Please print the entries below exactly, from the line with "Abbreviation Meta := (gmap" through the line with "Definition ComposeNodeFile (nf", including both of those lines and leaving out all others.

START Supplied material

(* ===== verification/NodeFile.v ===== *)
(** Node documents (internal/engine/nodefile.go): YAML frontmatter between two
    delimiter lines, and a body.  The YAML codec is a parameter; what a
    frontmatter can hold, as far as the code looks, is [meta_value]. *)

From S2P Require Import Prelude GoStr Graph.
From Stdlib Require Import Ascii.

(** * Trimming *)

Fixpoint trim_left (cutset s : string) : string :=
  match s with
  | String c s' => if has_char c cutset then trim_left cutset s' else s
  | EmptyString => EmptyString
  end.

Definition trim_right (cutset s : string) : string := String.rev (trim_left cutset (String.rev s)).

(** strings.CutSuffix. *)
Definition cut_suffix (s p : string) : option string :=
  if has_suffix s p then Some (str_take (String.length s - String.length p) s) else None.

Definition LF : string := String "010" EmptyString.
Definition CRLF : string := String "013" (String "010" EmptyString).

(** * The frontmatter *)

(** A decoded value: the kinds the code tells apart.  [MOther] is a scalar that
    is no string. *)
Inductive meta_value :=
  | MString (s : string)
  | MList (vs : list meta_value)
  | MMap (kvs : list (string * meta_value))
  | MOther (text : string).

Abbreviation Meta := (gmap string meta_value).

Record NodeFile := mkNodeFile { nf_Meta : Meta; nf_Body : string }.

Inductive NodeFileError := BadFrontmatter | MissingDelimiter.

Definition fmDelim : string := "---".

Section Codec.
Variable decode : string → option Meta.
Variable encode : Meta → option string.

Definition markers : list string :=
  [LF +:+ fmDelim +:+ LF; LF +:+ fmDelim +:+ CRLF; CRLF +:+ fmDelim +:+ CRLF; CRLF +:+ fmDelim +:+ LF].

(** The first of the closing delimiter lines. *)
Definition nearer (rest : string) (idx : option nat) (marker : string) : option nat :=
  match str_index rest marker, idx with
  | Some i, Some j => if (i <? j)%nat then Some i else Some j
  | Some i, None => Some i
  | None, _ => idx
  end.

Definition closing (rest : string) : option nat := foldl (nearer rest) None markers.

Definition with_meta (text body : string) : outcome NodeFileError NodeFile :=
  match decode text with
  | None => Fail BadFrontmatter
  | Some meta => Ok (mkNodeFile meta body)
  end.

Definition ParseNodeFile (s : string) : outcome NodeFileError NodeFile :=
  if negb (has_prefix s (fmDelim +:+ LF)) && negb (has_prefix s (fmDelim +:+ CRLF)) then Ok (mkNodeFile ∅ s)
  else
    let rest := trim_prefix (trim_prefix (str_drop (String.length fmDelim) s) CRLF) LF in
    match closing rest with
    | None =>
        match cut_suffix (trim_right CRLF rest) (LF +:+ fmDelim) with
        | Some text => with_meta text EmptyString
        | None => Fail MissingDelimiter
        end
    | Some idx =>
        let body := trim_prefix (trim_prefix (trim_prefix (str_drop idx rest) LF) CRLF) fmDelim in
        with_meta (str_take idx rest) (trim_left CRLF body)
    end.

Definition ComposeNodeFile (nf : NodeFile) : option string :=
  match encode (nf_Meta nf) with
  | None => None
  | Some text =>
      let body := trim_left CRLF (nf_Body nf) in
      Some (fmDelim +:+ LF +:+ text +:+ fmDelim +:+ LF
            +:+ (if String.eqb body EmptyString then EmptyString else LF +:+ body))
  end.

(** setOrDelete on the string fields and on the lists. *)
Definition setOrDelete (m : Meta) (key : string) (v : meta_value) (keep : bool) : Meta :=
  if keep then <[key := v]> m else delete key m.

Definition put_text (key text : string) (m : Meta) : Meta :=
  setOrDelete m key (MString text) (negb (String.eqb text EmptyString)).

Definition put_list (key : string) (vs : list meta_value) (m : Meta) : Meta :=
  setOrDelete m key (MList vs) (match vs with [] => false | _ => true end).

Definition SyncFrontmatter (nf : NodeFile) (n : Node) : NodeFile :=
  mkNodeFile
    (put_list "effects" ((λ e, MMap [("set", MString (ef_Set e))]) <$> n_Effects n)
     (put_list "refs" (MString <$> n_Refs n)
     (put_list "tags" (MString <$> n_Tags n)
     (put_text "requires" (n_Requires n)
     (put_text "write_access" (n_WriteAccess n)
     (put_text "assignee" (n_Assignee n)
     (put_text "priority" (n_Priority n)
     (put_text "kind" (n_Kind n)
     (put_text "title" (n_Title n)
     (<["id" := MString (n_ID n)]> (nf_Meta nf)))))))))))
    (nf_Body nf).

(** The document of a node brought up to date: what prepareNodeFileUpdate and
    the creation of nodes write. *)
Definition sync_document (n : Node) (doc : option string) : outcome NodeFileError string :=
  nf ← match doc with Some data => ParseNodeFile data | None => Ok (mkNodeFile ∅ EmptyString) end;
  match ComposeNodeFile (SyncFrontmatter nf n) with
  | Some out => Ok out
  | None => Fail BadFrontmatter
  end.
End Codec.

(** * Reading it back (hydrateNodeFromMeta of internal/store/graph_crud.go) *)

(** A failed type assertion leaves the zero value. *)
Definition meta_text (m : Meta) (key : string) : string :=
  match m !! key with Some (MString s) => s | _ => EmptyString end.

Definition fill (field : string) (m : Meta) (key : string) : string :=
  if String.eqb field EmptyString then meta_text m key else field.

Definition meta_list (m : Meta) (key : string) : list meta_value :=
  match m !! key with Some (MList vs) => vs | _ => [] end.

Definition text_of (v : meta_value) : option string := match v with MString s => Some s | _ => None end.

Definition effect_of (v : meta_value) : option Effect :=
  match v with
  | MMap kvs => match (list_to_map kvs : Meta) !! "set" with Some (MString s) => Some (mkEffect s) | _ => None end
  | _ => None
  end.

Definition hydrateNodeFromMeta (n : Node) (m : Meta) : Node :=
  mkNode (n_ID n) (fill (n_Title n) m "title") (fill (n_Kind n) m "kind") (fill (n_Priority n) m "priority")
    (fill (n_Assignee n) m "assignee") (n_Deadline n) (n_WriteAccess n) (fill (n_Requires n) m "requires")
    (match n_Tags n with [] => omap text_of (meta_list m "tags") | tags => tags end)
    (match n_Effects n with [] => omap effect_of (meta_list m "effects") | effects => effects end)
    (n_Links n) (n_Refs n) (n_Acceptance n) (n_Workflow n).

END Supplied material

## Output for this exercise
Abbreviation Meta := (gmap string meta_value).

Record NodeFile := mkNodeFile { nf_Meta : Meta; nf_Body : string }.

Inductive NodeFileError := BadFrontmatter | MissingDelimiter.

Definition fmDelim : string := "---".

Section Codec.
Variable decode : string → option Meta.
Variable encode : Meta → option string.

Definition markers : list string :=
  [LF +:+ fmDelim +:+ LF; LF +:+ fmDelim +:+ CRLF; CRLF +:+ fmDelim +:+ CRLF; CRLF +:+ fmDelim +:+ LF].

(** The first of the closing delimiter lines. *)
Definition nearer (rest : string) (idx : option nat) (marker : string) : option nat :=
  match str_index rest marker, idx with
  | Some i, Some j => if (i <? j)%nat then Some i else Some j
  | Some i, None => Some i
  | None, _ => idx
  end.

Definition closing (rest : string) : option nat := foldl (nearer rest) None markers.

Definition with_meta (text body : string) : outcome NodeFileError NodeFile :=
  match decode text with
  | None => Fail BadFrontmatter
  | Some meta => Ok (mkNodeFile meta body)
  end.

Definition ParseNodeFile (s : string) : outcome NodeFileError NodeFile :=
  if negb (has_prefix s (fmDelim +:+ LF)) && negb (has_prefix s (fmDelim +:+ CRLF)) then Ok (mkNodeFile ∅ s)
  else
    let rest := trim_prefix (trim_prefix (str_drop (String.length fmDelim) s) CRLF) LF in
    match closing rest with
    | None =>
        match cut_suffix (trim_right CRLF rest) (LF +:+ fmDelim) with
        | Some text => with_meta text EmptyString
        | None => Fail MissingDelimiter
        end
    | Some idx =>
        let body := trim_prefix (trim_prefix (trim_prefix (str_drop idx rest) LF) CRLF) fmDelim in
        with_meta (str_take idx rest) (trim_left CRLF body)
    end.

Definition ComposeNodeFile (nf : NodeFile) : option string :=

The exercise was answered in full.